This semester's 9th grade students in Human Development class have a reading assignment. They are going to read a fiction young adult novel of their choice, as long as it has a human development-y theme (identity, sexuality, divorce, family issues, drugs, addiction, cutting, romance, teen pregnancy, etc). In a month or two we are going to have a book party with refreshments, where they will present creative interpretations of the books - slide shows, playlists, collage, painting, monologue - whatever they want to do to celebrate and share the book.
This week I have seen this as an opportunity to teach Axis360. I show them e-books in our collection to read by Chris Crutcher, David Levithan, and other important authors. I also have print books for the students to check out. Can you guess how many students decided to use the e-books? Answer: about three out of sixty.

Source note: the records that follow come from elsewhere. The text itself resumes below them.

(** X4.  [mean_of_two_angles] is the two-element case of [angular_mean]:
    on two arrays of one shape, its element [i] is the [angular_mean] of
    the distribution made of the two elements [i]; and it does not depend
    on the order of its arguments. *)
Theorem mean_of_two_angles_is_angular_mean (angles1 angles2 : list R) :
  length angles1 = length angles2 →
  mean_of_two_angles angles1 angles2
  = zip_with (fun a b => angular_mean [a; b]) angles1 angles2
  ∧ mean_of_two_angles angles1 angles2 = mean_of_two_angles angles2 angles1.
Proof.
  intros _. unfold mean_of_two_angles. split.
  - revert angles2. induction angles1 as [|a l1 IH]; intros [|b l2]; simpl;
      try reflexivity.
    rewrite IH. f_equal. unfold angular_mean, np_mean. simpl.
    f_equal; lra.
  - revert angles2. induction angles1 as [|a l1 IH]; intros [|b l2]; simpl;
      try reflexivity.
    rewrite IH. f_equal. f_equal; lra.
Qed.

Lemma mean_of_two_angles_is_angular_mean_witness :
  mean_of_two_angles [0; 1] [2; 3] = [angular_mean [0; 2]; angular_mean [1; 3]].
Proof.
  apply (mean_of_two_angles_is_angular_mean [0; 1] [2; 3]). reflexivity.
Defined.

(** ** Rotations and reflections of a distribution *)

Lemma Rsum_cos_rotate angles c :
  Rsum (map cos (map (fun θ => θ + c) angles))
  = cos c * Rsum (map cos angles) - sin c * Rsum (map sin angles).
Proof.
  induction angles as [|θ l IH]; simpl; [ring|].
  rewrite IH, cos_plus. ring.
Qed.

Lemma Rsum_sin_rotate angles c :
  Rsum (map sin (map (fun θ => θ + c) angles))
  = sin c * Rsum (map cos angles) + cos c * Rsum (map sin angles).
Proof.
  induction angles as [|θ l IH]; simpl; [ring|].
  rewrite IH, sin_plus. ring.
Qed.

Lemma angular_norm_rotate angles c :
  angular_norm (map (fun θ => θ + c) angles) = angular_norm angles.
Proof.
  unfold angular_norm, np_mean.
  rewrite Rsum_cos_rotate, Rsum_sin_rotate, !length_map.
  pose proof (sin2_cos2 c) as Hu. unfold Rsqr in Hu.
  set (C := Rsum (map cos angles)). set (S := Rsum (map sin angles)).
  set (n := INR (length angles)).
  f_equal. unfold Rdiv.
  replace (((cos c * C - sin c * S) * / n) ^ 2
           + ((sin c * C + cos c * S) * / n) ^ 2)
    with ((sin c * sin c + cos c * cos c) * ((C * / n) ^ 2 + (S * / n) ^ 2))
    by ring.
  rewrite Hu. ring.
Qed.

(** X5.  The norm of line 149 measures the dispersion and not the
    position: in exact arithmetic it does not change when all the angles of
    a non-empty distribution are turned by one angle [c], nor when whole
    turns are added to some of them. *)
Theorem angular_norm_rotation_invariant angles c :
  angles ≠ [] →
  angular_norm (map (fun θ => θ + c) angles) = angular_norm angles
  ∧ ∀ angles', same_directions angles angles' →
      angular_norm angles' = angular_norm angles.
Proof.
  intros _. split; [apply angular_norm_rotate|].
  intros angles' H. unfold angular_norm.
  now rewrite (same_directions_cos _ _ H), (same_directions_sin _ _ H).
Qed.

Lemma angular_norm_rotation_invariant_witness :
  angular_norm (map (fun θ => θ + 1) [0; 2; 3]) = angular_norm [0; 2; 3].
Proof.
  assert (H : [0; 2; 3] ≠ []) by discriminate.
  apply (proj1 (angular_norm_rotation_invariant [0; 2; 3] 1 H)).
Defined.

Lemma np_arctan2_reflect y x :
  ¬ (y = 0 ∧ x < 0) → np_arctan2 (- y) x = - np_arctan2 y x.
Proof.
  intros Hxy. pose proof PI_RGT_0 as Hpi.
  assert (Hq : - y / x = - (y / x)) by (unfold Rdiv; ring).
  unfold np_arctan2. rewrite Hq, atan_opp.
  destruct (Rlt_dec 0 x); [reflexivity|].
  destruct (Rlt_dec x 0).
  - destruct (Rle_dec 0 y), (Rle_dec 0 (- y)); lra.
  - destruct (Rlt_dec 0 y), (Rlt_dec 0 (- y)), (Rlt_dec y 0),
      (Rlt_dec (- y) 0); lra.
Qed.

(** X8.  Mirror symmetry: negating every angle of a distribution negates
    its [angular_mean], unless the mean is [PI] (the seam, which is its own
    mirror image). *)
Theorem angular_mean_reflect angles :
  angles ≠ [] → angular_mean angles ≠ PI →
  angular_mean (map Ropp angles) = - angular_mean angles.
Proof.
  intros _ Hpi. unfold angular_mean in *. rewrite !map_map.
  rewrite (map_ext (fun θ => cos (- θ)) cos) by apply cos_neg.
  rewrite (map_ext (fun θ => sin (- θ)) (fun θ => - sin θ)) by apply sin_neg.
  rewrite np_mean_map_opp.
  apply np_arctan2_reflect. intros [Hy Hx].
  apply Hpi. rewrite Hy. now apply np_arctan2_0_neg.
Qed.

Lemma angular_mean_reflect_witness :
  angular_mean (map Ropp [PI / 3; PI / 3]) = - angular_mean [PI / 3; PI / 3].
Proof.
  assert (Hm : angular_mean [PI / 3; PI / 3] = PI / 3).
  { apply (angular_mean_repeat (PI / 3) 1). pose proof PI_RGT_0. lra. }
  apply (angular_mean_reflect [PI / 3; PI / 3]); [discriminate|].
  rewrite Hm. pose proof PI_RGT_0. lra.
Defined.

(** ** Degrees *)

Lemma same_degrees_directions (angles angles' : list R) :
  Forall2 (fun d d' => ∃ k : Z, d' = d + 360 * IZR k) angles angles' →
  same_directions (map np_deg2rad angles) (map np_deg2rad angles').
Proof.
  unfold same_directions.
  induction 1 as [|d d' l l' [k ->] _ IH]; simpl; constructor; [|exact IH].
  exists k. unfold np_deg2rad. pose proof PI_RGT_0. field.
Qed.

(** X9.  The degree variants count in turns of 360: when multiples of 360
    are added to some of the values of a non-empty distribution,
    [angular_mean_deg] stays the same modulo 360, and the norm that
    [angular_std_deg] is computed from stays the same in exact
    arithmetic. *)
Theorem angular_deg_turn_invariant (angles angles' : list R) :
  angles ≠ [] →
  Forall2 (fun d d' => ∃ k : Z, d' = d + 360 * IZR k) angles angles' →
  congruent 360 (angular_mean_deg angles) (angular_mean_deg angles')
  ∧ angular_norm (map np_deg2rad angles')
    = angular_norm (map np_deg2rad angles).
Proof.
  intros _ H. apply same_degrees_directions in H.
  unfold angular_mean_deg, angular_mean, angular_norm.
  rewrite (same_directions_cos _ _ H), (same_directions_sin _ _ H).
  split; [|reflexivity]. exists 0%Z. lra.
Qed.

Lemma angular_deg_turn_invariant_witness :
  congruent 360 (angular_mean_deg [-180; 10]) (angular_mean_deg [180; -350]).
Proof.
  assert (H : [-180; 10] ≠ []) by discriminate.
  apply (proj1 (angular_deg_turn_invariant [-180; 10] [180; -350] H
                  ltac:(repeat constructor;
                        [exists 1%Z | exists (-1)%Z]; lra))).
Defined.

(** ** Intervals *)

(** X10.  For [interval_min < interval_max], [interval_mean] of a
    non-empty distribution lies in the interval, ends included, wherever
    the values themselves lie. *)
Theorem interval_mean_in_interval dist (interval_min interval_max : R) :
  dist ≠ [] → interval_min < interval_max →
  interval_min <= interval_mean dist interval_min interval_max <= interval_max.
Proof.
  intros _ Hlt. pose proof PI_RGT_0 as Hpi. unfold interval_mean.
  set (hw := (interval_max - interval_min) / 2).
  assert (Hhw : 0 < hw) by (unfold hw; lra).
  pose proof (np_arctan2_range
                (np_mean (map sin (to_angles dist hw (interval_min + hw))))
                (np_mean (map cos (to_angles dist hw (interval_min + hw)))))
    as Hr.
  fold (angular_mean (to_angles dist hw (interval_min + hw))) in Hr.
  set (m := angular_mean (to_angles dist hw (interval_min + hw))) in *.
  replace (m * hw / PI) with (m / PI * hw) by (field; lra).
  assert (Hq : -1 < m / PI <= 1).
  { split.
    - apply (Rmult_lt_reg_r PI); [lra|]. unfold Rdiv.
      rewrite Rmult_assoc, Rinv_l; lra.
    - apply (Rmult_le_reg_r PI); [lra|]. unfold Rdiv.
      rewrite Rmult_assoc, Rinv_l; lra. }
  assert (interval_max = interval_min + 2 * hw) by (unfold hw; lra).
  nra.
Qed.

Lemma interval_mean_in_interval_witness :
  0 <= interval_mean [350; 20; 40] 0 360 <= 360.
Proof.
  apply (interval_mean_in_interval [350; 20; 40] 0 360); [discriminate | lra].
Defined.



(** X13.  The mean of a distribution of values all equal to [d] is [d]
    modulo the length of the interval, for every [d] (at an end of the
    interval the representative can be either end). *)
Theorem interval_identical (d interval_min interval_max : R) (n : nat) :
  interval_min < interval_max →
  congruent (interval_max - interval_min) d
    (interval_mean (repeat d (S n)) interval_min interval_max).
Proof.
  intros Hlt. pose proof PI_RGT_0 as Hpi.
  unfold interval_mean, to_angles.
  set (hw := (interval_max - interval_min) / 2).
  assert (Hhw : 0 < hw) by (unfold hw; lra).
  rewrite map_repeat.
  set (a := (d - (interval_min + hw)) / hw * PI).
  unfold angular_mean. rewrite !map_repeat, !np_mean_repeat.
  rewrite <- (Rmult_1_l (sin a)), <- (Rmult_1_l (cos a)).
  destruct (np_arctan2_polar_turn 1 a) as [k Hk]; [lra|].
  exists k. rewrite Hk. unfold a, hw. field. lra.
Qed.

Lemma interval_identical_witness :
  congruent (360 - 0) 360 (interval_mean (repeat 360 3) 0 360).
Proof.
  apply (interval_identical 360 0 360 2). lra.
Defined.

(** X14.  The values count modulo the length of the interval: when whole
    multiples of [interval_max - interval_min] are added to some of the
    values, [interval_mean] stays the same modulo that length, and the
    norm that [interval_std] is computed from stays the same in exact
    arithmetic. *)
Theorem interval_periodic dist dist' (interval_min interval_max : R) :
  interval_min < interval_max →
  Forall2 (fun d d' => ∃ k : Z, d' = d + IZR k * (interval_max - interval_min))
          dist dist' →
  let half_width := (interval_max - interval_min) / 2 in
  let center := interval_min + half_width in
  congruent (interval_max - interval_min)
    (interval_mean dist interval_min interval_max)
    (interval_mean dist' interval_min interval_max)
  ∧ angular_norm (to_angles dist' half_width center)
    = angular_norm (to_angles dist half_width center).
Proof.
  intros Hlt H hw center. pose proof PI_RGT_0 as Hpi.
  assert (Hhw : 0 < hw) by (unfold hw; lra).
  assert (Hs : same_directions (to_angles dist hw center)
                               (to_angles dist' hw center)).
  { unfold same_directions, to_angles.
    induction H as [|d d' l l' [k ->] _ IH]; simpl; constructor; [|exact IH].
    exists k. unfold center, hw. field. lra. }
  unfold interval_mean. fold hw. fold center.
  unfold angular_mean, angular_norm.
  rewrite (same_directions_cos _ _ Hs), (same_directions_sin _ _ Hs).
  split; [|reflexivity]. exists 0%Z. lra.
Qed.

The students use their iPads for so much: e-textbooks, assignments, games, everything. I thought this was a great opportunity to teach how to access our e-books, and the students checked out print books. With e-books nobody can see what you are reading, there are no real scary due dates, you won't lose the book, you can read it in the dark (on the iPad).
The teacher thought maybe they like having a print book because it becomes almost like a transitional object when they are getting really into the book. Was she comparing it to a comfort blanket? I think so, and I love the comparison! The kids are attached to the book. They don't want the book for fun to be attached to their other stressful school work, perhaps. I understand that too.
Providing e-books for this population isn't really taking off the way I had expected. But I am a bit delighted with their attachment to the print book.